The other night, I went to the Lakers-Kings game with my mother. I’m not much of a basketball fan these days, but my mother likes it so I went.
As with any sporting event, I was obligated to get my usual: a hot dog (no ketchup, of course), nachos and about $40 worth of beer (that means one beer). I would have gotten a red rope but with how the Kings played and subsequently lost, I probably would have just used it to hang myself in the toilet. Besides, the limit on my credit card doesn’t go that high.
Had I known better, I would have gotten a sno-cone to numb the nature of my overwhelming discontentment.

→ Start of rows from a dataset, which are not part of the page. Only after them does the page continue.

(* ===== verification/LedgerProofs.v ===== *)
(** * The nonce ledger: histories and their invariant

    A history of a ledger's disk is any sequence of openings, consumptions and
    power failures, with any system calls failing. The invariant says what
    every state a power failure may expose records of the consumptions so far. *)

From stdpp Require Import base gmap sets list strings.
From Stdlib Require Import ZArith Lia Ascii.
From S2P Require Import Prelude.
From S2P Require Import Cbor.
From S2P Require Import CborProofs.
From S2P Require Import Canonical.
From S2P Require Import Crypto.
From S2P Require Import RosterView.
From S2P Require Import Ledger.
From S2P Require Import LedgerDisk.

Open Scope Z_scope.

(** ** What the calls do to the disk *)

(** The record files a power failure may expose. *)
Definition records (d : LDisk) : list (option LFile) := ld_record <$> ld_pending d.
Definition visible (d : LDisk) : option LFile := ld_record (ld_dir d).

(** The present state is one of those a power failure may expose. *)
Definition present (d : LDisk) : Prop :=
  ld_dir d ∈ ld_pending d ∧ ld_marker d ∈ ld_marker_pending d.

Lemma visible_record d : present d → visible d ∈ records d.
Proof. intros [H _]. by apply (list_elem_of_fmap_2 ld_record). Qed.

Lemma prefixes_take m n : take n m ∈ prefixes m.
Proof.
  unfold prefixes. apply list_elem_of_fmap. destruct (decide (n ≤ length m)%nat).
  - exists n. split; [done|]. apply elem_of_seq. lia.
  - exists (length m). rewrite !take_ge by lia. split; [done|]. apply elem_of_seq. lia.
Qed.

Lemma prefixes_full m : m ∈ prefixes m.
Proof. pose proof (prefixes_take m (length m)) as H. by rewrite take_ge in H by lia. Qed.

Lemma prefixes_elem m x : x ∈ prefixes m → ∃ n, x = take n m.
Proof. intros (n & -> & _)%list_elem_of_fmap. by exists n. Qed.

(** Writing the marker touches nothing else; what is visible of it afterwards
    is the old marker or a prefix of the new one. *)
Record MarkerWritten (m : bytes) (ok : bool) (d d' : LDisk) : Prop := {
  mw_dir : ld_dir d' = ld_dir d;
  mw_pending : ld_pending d' = ld_pending d;
  mw_ok : ok = true → ld_marker d' = m ∧ ld_marker_pending d' = [m];
  mw_visible : ld_marker d' = ld_marker d ∨ ld_marker d' ∈ prefixes m;
  mw_markers : ∀ x, x ∈ ld_marker_pending d' → x ∈ ld_marker_pending d ∨ x ∈ prefixes m;
  mw_present : present d → present d';
}.

Lemma write_marker_written m s1 s2 io d r d' :
  write_marker_staged m s1 s2 io d = (r, d') → MarkerWritten m (is_ok r) d d'.
Proof.
  unfold write_marker_staged.
  assert (∀ r0, is_ok r0 = false → MarkerWritten m (@is_ok MeshIntentNonceCommitStage unit r0) d d) as Hsame.
  { intros r0 Hr. split; try done; [by rewrite Hr|by left|by left]. }
  assert (∀ n b, MarkerWritten m b d (set_marker m (take n m) (set_marker [] [] d)) ∨ b = true) as Hw.
  { intros n [|]; [by right|left]. split; try done; cbn [set_marker ld_marker ld_marker_pending].
    - right. apply prefixes_take.
    - intros x. change (prefixes []) with [@nil ascii]. rewrite !elem_of_app, list_elem_of_singleton.
      intros [H|[->|H]]; [by right|right; apply (prefixes_take m 0)|by left].
    - intros [H1 H2]. split; [done|]. apply elem_of_app. left. apply prefixes_take. }
  destruct (mk_seek io); [intros [= <- <-]; by apply Hsame|].
  destruct (mk_set_len io); [intros [= <- <-]; by apply Hsame|].
  destruct (mk_write io) as [n|].
  { intros [= <- <-]. by destruct (Hw n false). }
  assert (set_marker m m (set_marker [] [] d) = set_marker m (take (length m) m) (set_marker [] [] d)) as ->
    by (by rewrite take_ge).
  destruct (mk_flush io); [intros [= <- <-]; by destruct (Hw (length m) false)|].
  destruct (mk_sync io); [intros [= <- <-]; by destruct (Hw (length m) false)|].
  intros [= <- <-]. destruct (Hw (length m) false) as [[H1 H2 _ H4 H5 H6]|]; [|done].
  rewrite take_ge in * by lia. split; try done.
  - intros x ->%list_elem_of_singleton. right. apply prefixes_full.
  - intros [HP _]%H6. split; [done|]. by left.
Qed.
(* ===== verification/LedgerSpec.v ===== *)
(** * The nonce ledger: what it promises

    The theorems of the ledger about every history of its disk ([LedgerProofs]),
    and a concrete ledger on which they apply. *)

From stdpp Require Import base gmap sets list strings.
From Stdlib Require Import ZArith Lia Ascii.
From S2P Require Import Prelude.
From S2P Require Import Cbor.
From S2P Require Import CborProofs.
From S2P Require Import CborSample.
From S2P Require Import Canonical.
From S2P Require Import Crypto.
From S2P Require Import RosterView.
From S2P Require Import Ledger.
From S2P Require Import LedgerDisk.
From S2P Require Import LedgerProofs.
From S2P Require Import SessionSamples.

Open Scope Z_scope.

(** ** Calls without failures *)

Definition read_ok : ReadIo := MkReadIo None false false.
Definition replace_ok : ReplaceIo :=
  MkReplaceIo None false false false None false false false false read_ok.
Definition marker_ok : MarkerIo := MkMarkerIo false false None false false.
Definition acquire_ok : AcquireIo := MkAcquireIo false None true [MP_Ok] true [FP_Ok] true true.
Definition load_ok : LoadIo := MkLoadIo false read_ok replace_ok marker_ok read_ok.
Definition commit_ok : CommitIo := MkCommitIo marker_ok replace_ok marker_ok true.
Definition open_ok : OpenIo := MkOpenIo acquire_ok false read_ok marker_ok replace_ok marker_ok.

(** A replacement in which only the last directory sync fails. *)
Definition replace_unsynced : ReplaceIo :=
  MkReplaceIo None false false false None false false false true read_ok.
Definition commit_unsynced : CommitIo := MkCommitIo marker_ok replace_unsynced marker_ok true.

Lemma write_marker_ok m s1 s2 d : ∃ d', write_marker_staged m s1 s2 marker_ok d = (Ok tt, d').
Proof. by eexists. Qed.

Lemma replace_ok_commits b d :
  Z.of_nat (length b) <= MAX_RECORD_BYTES → ∃ d', atomic_replace replace_ok b d = (DW_Committed, d').
Proof.
  intros Hb. unfold atomic_replace. destruct (clean_temp replace_ok d) as [o d1] eqn:Hc.
  assert (o = None) as ->. { unfold clean_temp in Hc. cbn in Hc. by destruct (ld_temp (ld_dir d)); injection Hc as <- _. }
  cbn. unfold read_record_bytes, open_record_for_read, read_record_file. cbn.
  apply Z.ltb_ge in Hb as ->. cbn. rewrite bool_decide_false by auto. by eexists.
Qed.

Section spec.
Context {CC : CborCrate} {CL : CborLaws} {SC : SessionCrypto}.
Context (target_hh_id : HouseholdId) (config : LedgerConfig).
Context (Hhh : household_well_formed target_hh_id = true).
Context (Hcap : 0 <= lc_capacity config <= MAX_CONFIGURED_ENTRIES).
Abbreviation decode := (decode_and_validate target_hh_id config).
Abbreviation History := (LedgerProofs.History target_hh_id config).

(** C6: No replay while the trusted floors do not go back: in every history of
    the ledger, across failing system calls, killed processes and power
    failures, when a nonce whose consumption was answered [Committed] is
    answered [Committed] again, some request up to and including the later one
    presented a floor past the end of the earlier evidence. If no request
    before the later consumption presented a later floor than it did, its own
    floor is past that end. *)
Theorem nonce_committed_once c1 c2 d h :
  History d (c2 :: h) → c1 ∈ h → cn_key c1 = cn_key c2 →
  is_committed (cn_outcome c1) = true → is_committed (cn_outcome c2) = true →
  (∃ c, c ∈ c2 :: h ∧ ne_not_after (cn_evidence c1) < cn_floor c) ∧
  (floors_upto h (cn_floor c2) → ne_not_after (cn_evidence c1) < cn_floor c2).
Proof.
  intros HH H1 Hk Hc1 Hc2. eapply committed_again in HH as (c & Hc & Hlt); try done.
  split; [by exists c|]. intros Hfl. apply elem_of_cons in Hc as [->|Hc]; [done|].
  specialize (Hfl c Hc). lia.
Qed.

(** C7: A consumption answered [Committed] is durable: as long as its evidence
    has not expired, the record on disk has the entry of its nonce with its
    evidence, and still has it after a power failure at any later time. *)
Theorem committed_nonce_survives c d h d' :
  History d h → c ∈ h → is_committed (cn_outcome c) = true →
  floors_upto h (ne_not_after (cn_evidence c)) → d' = d ∨ survives d d' →
  ∃ f r, visible d' = Some f ∧ decode (lf_data f) = Ok r ∧ holds_entry r (cn_key c) (cn_evidence c).
Proof.
  intros HH Hc Hcc Hfl Hd'. assert (LedgerInv target_hh_id config d' h) as HI.
  { apply history_inv in HH; [|done..]. destruct Hd' as [->|Hs]; [done|]. by eapply power_failure_inv. }
  pose proof (li_good _ _ _ _ HI _ (visible_record _ (li_present _ _ _ _ HI))) as Hg.
  destruct (visible d') as [f|]; cbn in Hg; [|by rewrite Hg in Hcc].
  destruct Hg as (_ & _ & r & Hd & HR). exists f, r. split_and!; [done..|]. by apply HR.
Qed.

(** [AlreadyConsumed] is truthful: it is only answered for a nonce that an
    earlier request consumed, or may have consumed as it was told, and the
    evidence it returns is that request's. *)
Theorem already_consumed_truthful c d h e :
  History d (c :: h) → cn_outcome c = CO_AlreadyConsumed e →
  ∃ c0, c0 ∈ h ∧ cn_key c0 = cn_key c ∧ cn_evidence c0 = e ∧
        (is_committed (cn_outcome c0) = true ∨ is_ambiguous (cn_outcome c0) = true).
Proof.
  intros (aio & lio & cio & floor & d0 & d1 & HH & HA & Hf & HC)%history_last Ho.
  apply history_inv in HH; [|done..].
  eapply consume_decided in HC as [[reason Hr]|(d2 & r & (_ & f & _ & _ & HR) & Hdec)]; [congruence| |done].
  rewrite Ho in Hdec.
  destruct (decide_consume config r (cn_key c) (cn_evidence c) floor) as [[b g]|o] eqn:Hdc.
  { by apply commit_outcome in Hdec as [?|[[? ?]|[? ?]]]. }
  subst o. apply decide_Err in Hdc as [[? ?]|(id & en & _ & [Hin _]%retain_floor_Some & Hk & He)]; [done|].
  destruct (rf_origin _ _ HR _ _ Hin) as (c0 & Hc0 & -> & Hout). exists c0.
  injection He as ->. split_and!; [done| |by destruct (cn_evidence c0)|done].
  cbn in Hk. unfold stored_key in Hk. destruct (cn_key c0), (cn_key c). cbn in *. congruence.
Qed.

Stadium food is like a diamonds commercial: “A hot dog, nachos and a beer – how else can three months salary give you diarrhea?”
The reason really is the same – you have to.
We as a culture have been infected with the idea that it is good, normal, reasonable and somehow symbolic of something, whatever it is.
If you want to be with the woman you love for the rest of your life then you have to buy a meaningless, crappy piece of shiny coal that some three-fingered Zimbabwean boy mined at gunpoint; and if you want to enjoy a ball game, you have to buy a $23 bag of popcorn, a $78 hot dog and a $447 beer.
That’s life.
Every time I go to a professional sporting event I remember why I never go (at least weddings have free hooch). With parking, ticket prices, gas prices, uncomfortable and crowded seating, the outrageous cost of food, the drunk guy yelling in my mother’s ear (actually, that might have been me), I feel like a stooge when I finally leave.
The whole ordeal is precisely that – an ordeal.
Hopefully, President Bush’s economic stimulus package will give me enough money to at least afford a bag of peanuts when I go to a Giants game; that is, if I don’t mind spending the whole thing.
Once again, Matt, you have outdone yourself.